Length-of-Benefit Time Period
An important consideration when choosing a long-term care insurance policy is the length of the benefit. This means the number of years over which the policy will pay benefits. The longer the benefit period, the higher the long term care insurance rates, but the more the policy will pay out if there is a need for long-term care for an extended period of time.
- Many policies offer a choice of benefit periods. Common benefit periods are three, five or seven years. Some policies offer a “lifetime” or unlimited benefit period, which will pay benefits no matter how long the long-term care is required. A policy with an unlimited benefit period is the most expensive.
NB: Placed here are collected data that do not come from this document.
(** One option with [kind] and [len] at offset [i]: [Some (inl p)] continues,
    [Some (inr p)] is the PAWS rejection ([return -1]). *)
Definition parse_option (x : parse_ctx) (p : tcp_pcb) (i kind len : Z)
    : option (tcp_pcb + tcp_pcb) :=
  if (kind =? 2) && (len =? 4) && pc_handshake x then
    match opt_at x (i + 2), opt_at x (i + 3) with
    | Some b0, Some b1 =>
        let mss := be16 b0 b1 in
        let link_mss := rcv_mss p in
        if mss <? 64 then Some (inl p)
        else Some (inl (p <| peer_mss := mss |> <| snd_mss := Z.min mss link_mss |>
                          <| peer_mss_ok := true |>))
    | _, _ => None
    end
  else if (kind =? 3) && (len =? 3) && pc_handshake x then
    match opt_at x (i + 2) with
    | Some ws =>
        let ws := if 14 <? ws then 14 else ws in
        Some (inl (p <| snd_wnd_scale := ws |> <| peer_wnd_scale_ok := true |>))
    | None => None
    end
  else if (kind =? 8) && (len =? 10) then
    match opt_at x (i + 2), opt_at x (i + 3), opt_at x (i + 4), opt_at x (i + 5),
          opt_at x (i + 6), opt_at x (i + 7), opt_at x (i + 8), opt_at x (i + 9) with
    | Some v0, Some v1, Some v2, Some v3, Some e0, Some e1, Some e2, Some e3 =>
        let tsval := be32 v0 v1 v2 v3 in
        let tsecr := be32 e0 e1 e2 e3 in
        if peer_ts_ok p && (tsval <? ts_recent p) then Some (inr p)
        else
          let p := if has (pc_flags x) TCP_FLAG_SYN then p <| peer_ts_ok := true |> else p in
          Some (inl (p <| ts_recent := tsval |> <| ts_recent_age_ms := u32 (pc_now x) |>
                       <| ts_last_tsecr := tsecr |>))
    | _, _, _, _, _, _, _, _ => None
    end
  else Some (inl p).

(** The loop of [parse_tcp_options] from offset [i]. *)
Fixpoint parse_loop (fuel : nat) (x : parse_ctx) (p : tcp_pcb) (i : Z)
    : option (tcp_pcb + tcp_pcb) :=
  match fuel with
  | O => None
  | S f =>
      if i <? pc_len x then
        match opt_at x i with
        | None => None
        | Some kind =>
            if kind =? 0 then Some (inl p)
            else if kind =? 1 then parse_loop f x p (i + 1)
            else if pc_len x <=? i + 1 then Some (inl p)
            else
              match opt_at x (i + 1) with
              | None => None
              | Some len =>
                  if (len <? 2) || (pc_len x <? i + len) then Some (inl p)
                  else
                    match parse_option x p i kind len with
                    | Some (inl p') => parse_loop f x p' (i + len)
                    | r => r
                    end
              end
        end
      else Some (inl p)
  end.
Lemma send_fin_ok una nxt ende c :
  send_inv una nxt ende c -> ende + 1 - una < 2 ^ 31 ->
  (forall l, last (send_queue (sock c)) = Some l -> has (t_flag l) TCP_FLAG_FIN = false) ->
  let c' := tcp_send_fin c in
  pending_bytes c' = pending_bytes c /\
  (send_inv una nxt (ende + 1) c' \/
   send_queue (sock c) = [] /\ fst (alloc (deref (route (sock c)) c)) = false /\
   send_inv una nxt ende c').
Proof.
  intros Hi Hr Hf. cbn zeta. unfold tcp_send_fin.
  destruct (last (send_queue (sock c))) as [l|] eqn:El; cbn [negb].
  - specialize (Hf _ eq_refl). rewrite El. pose proof (last_snoc_inv _ _ El) as Hq.
    destruct (fin_on_last una nxt ende c _ l Hi Hq Hf Hr) as [G1 G2].
    split; [|left; eapply send_inv_view; [apply view_update_timer|exact G1]].
    rewrite <- G2. apply pending_view, view_update_timer.
  - assert (Hq : send_queue (sock c) = []) by (by apply last_None in El).
    set (c0 := deref (route (sock c)) c).
    assert (V0 : view (snd (alloc c0)) = view c) by (rewrite view_alloc; apply view_deref).
    destruct (alloc c0) as [ok c1]. cbn [fst snd] in *. destruct ok; cbn [negb].
    2: { split; [by apply pending_view|]. right. split_and!; [done|done|].
         by eapply send_inv_view. }
    assert (Hi1 : send_inv una nxt ende c1) by by eapply send_inv_view.
    rewrite <- (pending_view _ _ V0).
    set (l := mk_tskb (snd_end (pcb c1)) TCP_FLAG_ACK []).
    assert (Hq1 : send_queue (sock c1) = []) by (rewrite <- Hq; exact (f_equal v_snd V0)).
    assert (Hi2 : send_inv una nxt ende (c1 <|s send_queue := [l] |>)).
    { pose proof (send_inv_order _ _ _ _ Hi1). destruct Hi1 as [? ? H3 ? H5 ? ? ? ? H10].
      rewrite Hq1 in *. cbn in H5. subst ende. constructor; rsimpl; try done.
      - split; [done|]. cbn. change (seglen l) with 0. lia.
      - by apply Forall_singleton. }
    destruct (fin_on_last una nxt ende _ [] l Hi2 eq_refl eq_refl Hr) as [G1 G2].
    split; [|left; eapply send_inv_view; [apply view_update_timer|exact G1]].
    etrans; [apply pending_view, view_update_timer|]. etrans; [exact G2|].
    unfold pending_bytes. rsimpl. rewrite Hq1. done.
Qed.

(** *** Properties *)

(** C22: the sender respects the peer's window and never garbles the stream.
    Whatever the outcome of allocations, route lookups and IP output, one call
    of [tcp_write_xmit] keeps the send invariant with [snd_nxt] advanced by the
    sequence numbers moved to the retransmit queue; unacknowledged bytes are
    neither lost nor reordered; every data packet given to IP carries, at its
    sequence number, exactly the stream's bytes and ends inside
    [snd_una + snd_wnd]; FIN goes out only at the end of the stream; no null
    pointer is dereferenced. *)
Theorem write_xmit_sends_stream (una nxt ende : Z) (c : conn) (flush_partial : bool) :
  send_inv una nxt ende c -> is_Some (route (sock c)) ->
  0 <= snd_cwnd (pcb c) -> 0 <= snd_wnd (pcb c) < 2 ^ 31 ->
  let c' := snd (tcp_write_xmit c flush_partial) in
  exists sent packets, 0 <= sent /\ (nxt + sent <= una + snd_wnd (pcb c) \/ sent = 0) /\
    send_inv una (nxt + sent) ende c' /\ pending_bytes c' = pending_bytes c /\
    wire (ev c') = packets ++ wire (ev c) /\ fault (ev c') = fault (ev c) /\
    Forall (in_stream nxt (una + snd_wnd (pcb c)) ende (qbytes (send_queue (sock c)))) packets.
Proof.
  intros Hi Hro Hc Hw. unfold tcp_write_xmit.
  pose proof (write_xmit_loop_ok una ende _ (Z.to_nat TCP_OUTPUT_BURST_MAX) nxt c flush_partial 0
                Hi Hro Hc eq_refl Hw) as H.
  destruct (tcp_write_xmit_loop _ _ _ _) as [ret c']. cbn [snd] in *.
  destruct H as (sent&ks&H1&H2&H3&H4&H5&H6&H7).
  exists sent, ks. injection H5 as _ E1 E2. split_and!; done.
Qed.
Many people choose a five-year benefit period because this coincides with Medicaid’s “look-back period.”
People who require long-term care but cannot afford it are eligible to have that care paid for by Medicaid. In order to determine that applicants for Medicaid are actually eligible, Medicaid will request the applicant’s financial records for the previous five years to ensure that the applicant has not given away or “hidden” any assets that could have been used to pay for care.
Some people choose to take out a long-term care insurance policy with a five-year benefit period so that they can give away their assets once they enter the nursing home, have the insurance policy pay for their care for five years, and then be eligible for Medicaid. Although this approach is legal in that it complies with current law, there is some debate as to whether or not it is ethical.